Mia Smith-Bynum, Ph.D.

Dr. Smith-Bynum received her Ph.D. in Clinical Psychology from the University of Virginia in 1999. Before joining the University of Maryland in 2010, she taught at Purdue University in the Departments of African American Studies, Psychological Sciences, and Child Development and Family Studies. Her current research interests include parenting in ecological context, African American mental health, adolescent mental health, African American family process, and racial identity.

Nicholas Smith, Ph.D.

Dr. Smith's research focuses on three distinct, but related, areas that lie at the intersection of medical sociology, social psychology, and race-ethnicity: (1) racial residential segregation and health, (2) stress-related mechanisms of health inequalities, and (3) social network activation during health-related crises. He draws on theories of race and racism, stress and coping frameworks, and the social network perspective to understand multilevel factors that influence health and health disparities both within and between racial-ethnic groups. Methodologically, Dr.

Edmond Shenassa, Ph.D.

Dr. Shenassa's work concerns the interaction between individual and social determinants of health.
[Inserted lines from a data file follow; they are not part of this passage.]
(** [uint32_t] arithmetic of [init_cnt]. *)
Definition UINT32_MOD : Z := 2 ^ 32.
Definition wrap_u32 (z : Z) : Z := z mod UINT32_MOD.

(** Reading a variadic slot as [int]: the low 32 bits, two's complement. *)
Definition to_int (z : Z) : Z := (z + 2 ^ 31) mod 2 ^ 32 - 2 ^ 31.

(** ** The libc function pointers *)

Inductive symbol : Type :=
| Ssocket | Sclose | Sshutdown | Sbind | Sconnect | Slisten | Saccept4
| Saccept | Sfcntl | Sgetsockopt | Ssetsockopt | Sgetsockname
| Sgetpeername | Sread | Srecv | Srecvfrom | Srecvmsg | Swrite | Ssend
| Ssendto | Ssendmsg | Sselect.

Definition symbol_eqb (a b : symbol) : bool :=
  match a, b with
  | Ssocket, Ssocket | Sclose, Sclose | Sshutdown, Sshutdown
  | Sbind, Sbind | Sconnect, Sconnect | Slisten, Slisten
  | Saccept4, Saccept4 | Saccept, Saccept | Sfcntl, Sfcntl
  | Sgetsockopt, Sgetsockopt | Ssetsockopt, Ssetsockopt
  | Sgetsockname, Sgetsockname | Sgetpeername, Sgetpeername
  | Sread, Sread | Srecv, Srecv | Srecvfrom, Srecvfrom
  | Srecvmsg, Srecvmsg | Swrite, Swrite | Ssend, Ssend
  | Ssendto, Ssendto | Ssendmsg, Ssendmsg | Sselect, Sselect => true
  | _, _ => false
  end.

(** The string handed to [bind_symbol] for each pointer. *)
Definition symbol_name (s : symbol) : string :=
  match s with
  | Ssocket => "socket" | Sclose => "close" | Sshutdown => "shutdown"
  | Sbind => "bind" | Sconnect => "connect" | Slisten => "listen"
  | Saccept4 => "accept4" | Saccept => "accept" | Sfcntl => "fcntl"
  | Sgetsockopt => "getsockopt" | Ssetsockopt => "setsockopt"
  | Sgetsockname => "getsockname" | Sgetpeername => "getpeername"
  | Sread => "read" | Srecv => "recv" | Srecvfrom => "recvfrom"
  | Srecvmsg => "recvmsg" | Swrite => "write" | Ssend => "send"
  | Ssendto => "sendto" | Ssendmsg => "sendmsg" | Sselect => "select"
  end%string.

(** The pointers in the order in which [init] assigns them. *)
Definition all_symbols : list symbol :=
  [Ssocket; Sclose; Sshutdown; Sbind; Sconnect; Slisten; Saccept4; Saccept;
   Sfcntl; Sgetsockopt; Ssetsockopt; Sgetsockname; Sgetpeername; Sread;
   Srecv; Srecvfrom; Srecvmsg; Swrite; Ssend; Ssendto; Ssendmsg; Sselect].

(** The pointer table [t] after [libc_<s> = p]. *)
Definition upd (t : symbol -> Z) (s : symbol) (p : Z) : symbol -> Z :=
  fun s' => if symbol_eqb s s' then p else t s'.

(** ** Calls to a backend

    One constructor per intercepted entry point, with its arguments;
    pointers and sizes are integers. *)

Inductive call : Type :=
| CSocket (domain type protocol : Z)
| CClose (sockfd : Z)
| CShutdown (sockfd how : Z)
| CBind (sockfd addr addrlen : Z)
| CConnect (sockfd addr addrlen : Z)
| CListen (sockfd backlog : Z)
| CAccept4 (sockfd addr addrlen flags : Z)
| CAccept (sockfd addr addrlen : Z)
| CFcntl (sockfd cmd arg : Z)
| CGetsockopt (sockfd level optname optval optlen : Z)
| CSetsockopt (sockfd level optname optval optlen : Z)
| CGetsockname (sockfd addr addrlen : Z)
| CGetpeername (sockfd addr addrlen : Z)
| CRead (sockfd buf count : Z)
| CRecv (sockfd buf len flags : Z)
| CRecvfrom (sockfd buf len flags src_addr addrlen : Z)
| CRecvmsg (sockfd msg flags : Z)
| CWrite (sockfd buf count : Z)
| CSend (sockfd buf len flags : Z)
| CSendto (sockfd buf len flags dest_addr addrlen : Z)
| CSendmsg (sockfd msg flags : Z)
| CSelect (nfds readfds writefds exceptfds timeout : Z)
| CEpollCreate (size : Z)
| CEpollCreate1 (flags : Z)
| CEpollCtl (epfd op fd event : Z)
| CEpollWait (epfd events maxevents timeout : Z)
| CEpollPwait (epfd events maxevents timeout sigmask : Z).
This work, which is primarily focused on maternal and child health, can be further categorized into two general areas: 1) developmental sequelae of in utero exposures to toxins; and 2) social epidemiology of injury.

Sharan Sharma, Ph.D.

I am a Survey Methodologist and Applied Statistician with interests in interviewer effects, interviewer-respondent interaction, survey falsification, paradata, and modeling of complex survey data; as such, these interests relate to many areas of population research and demography. I am currently working with Prof. Sonalde Desai and Prof. Feinian Chen to design and implement the 3rd wave of the India Human Development Survey (IHDS3). IHDS3 will also be interviewing migrant panelists.

Amir Sapkota, Ph.D.

Dr. Sapkota's primary research interests lie in the area of exposure assessment and environmental epidemiology. He is interested in utilizing personal as well as population level exposure assessment methods to understand risk of risk of respiratory diseases. Current ongoing projects include 1) indoor air pollution from solid fuels and lung cancer risk in Nepal, 2) traffic exposure and risk of asthma exacerbation, and 3) climate change and respiratory diseases among representative sample of US population.

Kevin Roy, Ph.D.

Roy’s research focuses on the life course of men on the margins of families and the work force. Through a mix of participant observation and life history interviews, he has explored the intersection of policy systems, such as welfare reform and incarceration, with parents' caregiving and providing roles. He has examined contextual barriers to involved fatherhood, including neighborhood factors that constrain physical mobility of poor young men in a 2004 paper in Social Problems.